** MATERIAL SUPPLIED **
********
Lemma edit_image_response_witness :
  outcome (edit_image Demo.plain Demo.loaded) =
    inr {| content := Demo.png;
           media_type := "image/png";
           headers := {[ "Content-Disposition" :=
                         "attachment; filename=edited_image.png" ]} |} /\
  exists (inputs : gmap string (Value Demo.Picture)) edited_image rest w1 w2 w3,
    trace (edit_image Demo.plain Demo.loaded) = [Called (L := Demo.libs) tt inputs] /\
    pipeline_call (Libraries := Demo.libs) tt inputs w1 =
      (inr (edited_image :: rest), w2) /\
    save (Libraries := Demo.libs) edited_image "PNG" w2 = (inr Demo.png, w3).
Proof.
  split; [reflexivity |].
  destruct (edit_image_response (L := Demo.libs) Demo.plain Demo.loaded _ eq_refl)
    as (m & inputs & im & rest & w1 & w2 & w3 & _ & Ht & Hcall & Hsave & _).
  destruct m. exists inputs, im, rest, w1, w2, w3. auto.
Defined.

Lemma edit_image_stateless_witness :
  globals (final (edit_image Demo.blank Demo.loaded)) = globals Demo.loaded /\
  globals (final (serve [Demo.plain; Demo.blank; Demo.custom] Demo.loaded)) =
    globals Demo.loaded.
Proof.
  exact (edit_image_stateless (L := Demo.libs) Demo.blank
           [Demo.plain; Demo.blank; Demo.custom] Demo.loaded).
Defined.

Lemma model_loaded_once_witness :
  outcome (load_model_try (fst (module_init (L := Demo.libs) false))) =
    inl {| str := "weights not found" |} /\
  snd (startup (L := Demo.libs) false) =
    [Printed "Using device: cpu"; Pretrained "Qwen/Qwen-Image-Edit" float32;
     Printed "Error loading model: weights not found"] /\
  model (globals (fst (startup (L := Demo.libs) false))) = None /\
  Forall (fun r => r = inl {| status_code := 500;
                              detail := "Model not loaded. Please check server logs." |})
         (outcome (serve [Demo.plain; Demo.custom]
                         (fst (startup (L := Demo.libs) false)))) /\
  length (outcome (serve [Demo.plain; Demo.custom]
                         (fst (startup (L := Demo.libs) false)))) = 2%nat /\
  snd (startup (L := Demo.libs) true) =
    [Printed "Using device: cpu"; Pretrained "Qwen/Qwen-Image-Edit" float32;
     Printed "Qwen Image Edit model loaded successfully!"] /\
  (model (globals (fst (startup (L := Demo.libs) true))),
   world (fst (startup (L := Demo.libs) true))) = (Some tt, true) /\
  loads (snd (startup (L := Demo.libs) true)) = 1%nat /\
  calls_of (trace (serve [Demo.plain; Demo.custom]
                         (fst (startup (L := Demo.libs) true)))) <> [] /\
  loads (trace (serve [Demo.plain; Demo.custom]
                      (fst (startup (L := Demo.libs) true)))) = 0%nat /\
  model (globals (final (serve [Demo.plain; Demo.custom]
                               (fst (startup (L := Demo.libs) true))))) = Some tt.
Proof.
  split; [reflexivity |]. split; [reflexivity |].
  destruct (model_loaded_once (L := Demo.libs) false [Demo.plain; Demo.custom])
    as (_ & _ & _ & _ & Hfails & _ & Hrejects).
  pose proof (Hfails {| str := "weights not found" |} eq_refl) as Hnone.
  destruct (Hrejects Hnone) as (Hall & Hlen & _).
  split; [exact Hnone |]. split; [exact Hall |]. split; [exact Hlen |].
  split; [reflexivity |].
  destruct (model_loaded_once (L := Demo.libs) true [Demo.plain; Demo.custom])
    as (Hone & Hzero & Hstate & Hkeeps & _ & Hloaded & _).
  split; [exact Hstate |]. split; [exact Hone |]. split; [discriminate |].
  split; [exact Hzero |].
  rewrite Hkeeps. exact (f_equal fst Hstate).
Defined.

Lemma prompt_precedence_witness :
  calls_of (trace (edit_image Demo.custom Demo.loaded)) <> [] /\
  Forall (fun inputs : gmap string (Value Demo.Picture) =>
            inputs !! "prompt" = Some (VStr "Put the subject on a beach."))
         (calls_of (trace (edit_image Demo.custom Demo.loaded))) /\
  calls_of (trace (edit_image Demo.plain Demo.loaded)) <> [] /\
  Forall (fun inputs : gmap string (Value Demo.Picture) =>
            inputs !! "prompt" =
              Some (VStr "Enhance the image quality, improve sharpness, color balance, and overall visual appeal."))
         (calls_of (trace (edit_image Demo.plain Demo.loaded))).
Proof.
  split; [discriminate |]. split; [| split; [discriminate |]].
  - eapply Forall_impl;
      [exact (prompt_precedence (L := Demo.libs) Demo.custom Demo.loaded) |].
    intros inputs (_ & Hgiven). apply Hgiven. discriminate.
  - eapply Forall_impl;
      [exact (prompt_precedence (L := Demo.libs) Demo.plain Demo.loaded) |].
    intros inputs (Hdefault & _). exact (Hdefault eq_refl).
Defined.

Lemma images_converted_to_rgb_witness :
  (forall im m w im' w',
     convert (Libraries := Demo.libs) im m w = (inr im', w') ->
     mode (Libraries := Demo.libs) im' = m) /\
  calls_of (trace (edit_image Demo.custom Demo.loaded)) <> [] /\
  Forall (fun inputs : gmap string (Value Demo.Picture) =>
            exists pil_image ref_image,
              inputs !! "image" = Some (VImage pil_image) /\
              Demo.pic_mode pil_image = "RGB" /\
              inputs !! "reference_image" = Some (VImage ref_image) /\
              Demo.pic_mode ref_image = "RGB")
         (calls_of (trace (edit_image Demo.custom Demo.loaded))).
Proof.
  assert (Hconvert : forall im m w im' w',
             convert (Libraries := Demo.libs) im m w = (inr im', w') ->
             mode (Libraries := Demo.libs) im' = m).
  { intros im m w im' w' H. simpl in H. injection H as <- _. reflexivity. }
  split; [exact Hconvert |]. split; [discriminate |].
  eapply Forall_impl;
    [exact (images_converted_to_rgb (L := Demo.libs) Demo.custom Demo.loaded Hconvert) |].
  intros inputs (pil_image & w1 & Himage & _ & Hmode & Href).
  cbn [reference_image Demo.custom] in Href.
  destruct Href as (ref_image & w2 & Hrefimage & _ & Hrefmode).
  exists pil_image, ref_image. auto.
Defined.

Lemma form_field_defaults_witness :
  bind_form Demo.minimal =
    Some {| image := Demo.png : UploadFile (Libraries := Demo.libs);
            reference_image := None;
            edit_type := "colorize";
            prompt := EmptyString;
            negative_prompt := EmptyString;
            num_inference_steps := 50;
            true_cfg_scale := 4.0%float |} /\
  calls_of (trace (post_edit_image Demo.minimal Demo.loaded)) <> [] /\
  Forall (fun inputs : gmap string (Value Demo.Picture) =>
            inputs !! "prompt" =
              Some (VStr "Adjust colors, improve contrast, and enhance visual quality while maintaining original style.") /\
            inputs !! "negative_prompt" = Some (VStr EmptyString) /\
            inputs !! "num_inference_steps" = Some (VInt 50) /\
            inputs !! "true_cfg_scale" = Some (VFloat 4.0%float))
         (calls_of (trace (post_edit_image Demo.minimal Demo.loaded))).
Proof.
  split; [reflexivity |]. split; [discriminate |].
  destruct (form_field_defaults (L := Demo.libs) Demo.minimal _ Demo.loaded eq_refl)
    as (_ & _ & _ & _ & _ & Hcalls).
  eapply Forall_impl; [exact Hcalls |].
  intros inputs (Hp & Hnp & Hn & Hc).
  split; [exact (Hp eq_refl) |]. split; [exact (Hnp eq_refl) |].
  split; [exact (Hn eq_refl) | exact (Hc eq_refl)].
Defined.

(** * Further properties of the handler and of startup *)

(** Use the library results already known when a step meets them. *)
Ltac wp_known :=
  repeat match goal with
         | H : None = Some _ |- _ => discriminate H
         | H : Some ?x = Some ?y |- _ =>
             injection H as H; first [ subst x | subst y ]
         | H1 : ?t = _, H2 : ?t = _ |- _ =>
             rewrite H1 in H2;
             first [ discriminate H2
                   | injection H2 as <- <-
                   | injection H2 as <- ]
         end.

Ltac wp_exec := repeat (wp_step; cbn [globals world]; wp_known).

Section Further.
Context {L : Libraries}.

Lemma wp_run {E A} (m : M E A) (s : State) (x : (E + A) * State * list Event) :
  wp m s (fun r s1 t => (r, s1, t) = x) -> m s = x.
Proof.
  unfold wp, outcome, final, trace.
  destruct (m s) as [[r s1] t]. exact (fun H => H).
Qed.

(** ** Uploads that cannot be decoded *)

Lemma edit_image_try_bad_upload (a : Args) (s : State) (exc : Exception) (w' : World) :
  undecodable (image a) (world s) exc w' ->
  edit_image_try a s = (inl exc, {| globals := globals s; world := w' |}, []).
Proof.
  intros Hbad. apply wp_run. unfold edit_image_try.
  destruct Hbad as [H | [(b & w1 & H1 & H2) | (b & opened & w1 & w2 & H1 & H2 & H3)]];
    wp_exec; reflexivity.
Qed.

(** X1: with the model loaded, a main image that cannot be read, opened
    or converted makes the handler raise HTTP 500 with the message of
    the library's exception, print one error line, and stop there: the
    pipeline is not invoked and the world is as the failing step left
    it. *)
Theorem edit_image_bad_upload (a : Args) (s : State) (m : Pipeline)
    (exc : Exception) (w' : World) :
  model (globals s) = Some m ->
  undecodable (image a) (world s) exc w' ->
  edit_image a s =
    (inl {| status_code := 500; detail := str exc |},
     {| globals := globals s; world := w' |},
     [Printed ("Error during image editing: " ++ str exc)]).
Proof.
  intros Hmodel Hbad.
  rewrite (edit_image_loaded a s m Hmodel).
  rewrite (edit_image_try_bad_upload a s exc w' Hbad). reflexivity.
Qed.

(** X2: with the model loaded and the main image decoded, a reference
    image that cannot be read, opened or converted makes the handler
    raise HTTP 500 with the library's message; the pipeline is not
    invoked. *)
Theorem edit_image_bad_reference (a : Args) (s : State) (m : Pipeline)
    (pil_image : PILImage) (w1 : World) (ref : UploadFile)
    (exc : Exception) (w' : World) :
  model (globals s) = Some m ->
  decoded (image a) (world s) pil_image w1 ->
  reference_image a = Some ref ->
  undecodable ref w1 exc w' ->
  edit_image a s =
    (inl {| status_code := 500; detail := str exc |},
     {| globals := globals s; world := w' |},
     [Printed ("Error during image editing: " ++ str exc)]).
Proof.
  intros Hmodel (b & opened & u1 & u2 & Hr & Ho & Hc) Href Hbad.
  rewrite (edit_image_loaded a s m Hmodel).
  assert (edit_image_try a s =
            (inl exc, {| globals := globals s; world := w' |}, [])) as ->.
  { apply wp_run. unfold edit_image_try.
    destruct (reference_image a) as [ref' |]; [| discriminate Href].
    injection Href as ->.
    destruct Hbad as [H | [(b' & v1 & H1 & H2) | (b' & o' & v1 & v2 & H1 & H2 & H3)]];
      wp_exec; reflexivity. }
  reflexivity.
Qed.

(** ** After the uploads are decoded *)

(** Run the [try] block from a state in which the uploads decode and
    the results of the later library calls are known. *)
Ltac run_prepared Hprepared :=
  let Href := fresh "Href" in
  destruct Hprepared as (?pil_image & ?w1 & (?b & ?opened & ?u1 & ?u2 & ? & ? & ?) & Href);
  apply wp_run; unfold edit_image_try, call_model, literal in *;
  match goal with
  | |- context [reference_image ?a] => destruct (reference_image a)
  end;
  [ destruct Href as (?ref_image & (?b & ?opened & ?v1 & ?v2 & ? & ? & ?) & ->)
  | destruct Href as [-> ->] ];
  wp_exec; reflexivity.

(** X3: with the model loaded and the uploads decoded, when the pipeline
    returns at least one image and saving the first one as PNG succeeds,
    the handler returns: it invokes the pipeline once, prints nothing,
    and streams the saved bytes as image/png. *)
Theorem edit_image_succeeds (a : Args) (s : State) (m : Pipeline)
    (inputs : Inputs) (w w2 w3 : World)
    (edited_image : PILImage) (rest : list PILImage) (img_bytes : bytes) :
  model (globals s) = Some m ->
  prepared a s inputs w ->
  pipeline_call m inputs w = (inr (edited_image :: rest), w2) ->
  save edited_image "PNG" w2 = (inr img_bytes, w3) ->
  edit_image a s =
    (inr {| content := img_bytes;
            media_type := "image/png";
            headers := {[ "Content-Disposition" :=
                          "attachment; filename=edited_image.png" ]} |},
     {| globals := globals s; world := w3 |},
     [Called m inputs]).
Proof.
  intros Hmodel Hprepared Hcall Hsave.
  rewrite (edit_image_loaded a s m Hmodel).
  assert (edit_image_try a s =
            (inr {| content := img_bytes;
                    media_type := "image/png";
                    headers := {[ "Content-Disposition" :=
                                  "attachment; filename=edited_image.png" ]} |},
             {| globals := globals s; world := w3 |},
             [Called m inputs])) as ->
    by run_prepared Hprepared.
  reflexivity.
Qed.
********
** WHAT YOU WILL DO **
Check each line of the listing above for the word "minimal". Then state how many lines have it, and nothing further.

** YOUR RESPONSE **
4